Настоящая, откровенная, неприкрытая похоть, усиленная эффектом «запретного плода». Неутолимая жажда обладать связанной девушкой накрывает до безумия и ломоты во всем теле.
«ENIGMA» стала нашей маленькой тайной, домом, сотканным из греха, порока и красоты. В последнее время, некоторые развлечения, свойственные нашему времени приелись зажравшимся Элитам, а шлюхи, алкоголь, и покер остаются незаменимой классикой, к которой хочется возвращаться снова и снова.
Но сегодня вечером у меня есть планы поинтереснее «связанных чувств».
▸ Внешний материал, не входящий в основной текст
Lemma updateHeadingColumns_positive (a z : Z) :
  (0 < a)%Z ->
  updateHeadingColumns (Some (Num a)) (Num z) = Some (Num (Z.min a z)).
Proof.
  intros Ha. unfold updateHeadingColumns. cbn [Js.truthyOpt Js.truthy Js.lt].
  destruct (Z.eqb_spec a 0) as [->|_]; [lia|]. cbn [negb orb].
  destruct (Z.ltb_spec z a); f_equal; f_equal; lia.
Qed.

Lemma fold_updateHeadingColumns_positive (zs : list Z) :
  forall a, (0 < a)%Z -> Forall (fun z => (0 < z)%Z) zs ->
    fold_left updateHeadingColumns (map Num zs) (Some (Num a)) =
    Some (Num (minimum a zs)).
Proof.
  unfold minimum. induction zs as [|z zs IH]; intros a Ha Hall; [reflexivity|].
  apply Forall_cons in Hall as [Hz Hall]. cbn [map fold_left].
  rewrite (updateHeadingColumns_positive a z Ha). apply IH; [lia | exact Hall].
Qed.

(** As long as every body row starts with a heading cell, the scanner
    answers the minimum of the leading runs. *)
Lemma scanTable_headingColumns_positive_runs (viewTable : ViewItem)
    (z : Z) (zs : list Z) :
  map scanRowForHeadingColumns (bucket Body (scanLoop viewTable))
  = map Num (z :: zs) ->
  Forall (fun z => (0 < z)%Z) (z :: zs) ->
  res_headingColumns (scanTable viewTable) = Num (minimum z zs).
Proof.
  intros Hruns Hall. rewrite scanTable_headingColumns_fold.
  unfold foldHeadingColumns. rewrite Hruns.
  apply Forall_cons in Hall as [Hz Hall]. cbn [map fold_left].
  change (updateHeadingColumns None (Num z)) with (Some (Num z)).
  rewrite (fold_updateHeadingColumns_positive zs z Hz Hall).
  assert (Hm : (0 < minimum z zs)%Z).
  { clear Hruns. unfold minimum. revert z Hz.
    induction Hall as [|y ys Hy _ IH]; intros z Hz; [exact Hz|].
    cbn [fold_left]. apply IH. lia. }
  unfold Js.orZero, Js.truthy.
  destruct (Z.eqb_spec (minimum z zs) 0); [lia | reflexivity].
Qed.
Свидание с невероятной крошкой, что ворвалась в мою жизнь также внезапно, как и исчезла из нее.
Кэндис Карлайл. Воспитанница Руфуса, дочь каких-то дальних родственников из Канады. Кажется, так говорил Мак, когда не прятал ее в библиотеке от посторонних глаз. Она редко появлялась на праздниках и официальных встречах, на балу дебютанток и прочих приемах для Элитов. Возможно, я бы так никогда и не узнал о ее существовании, если бы однажды не нажрался, и не отправился изучать особняк Карлайлов. Проходя мимо танцевального зала, боковым зрением зацепился за нереальное видение утонченной танцовщицы, облаченной в белое боди и балетную пачку.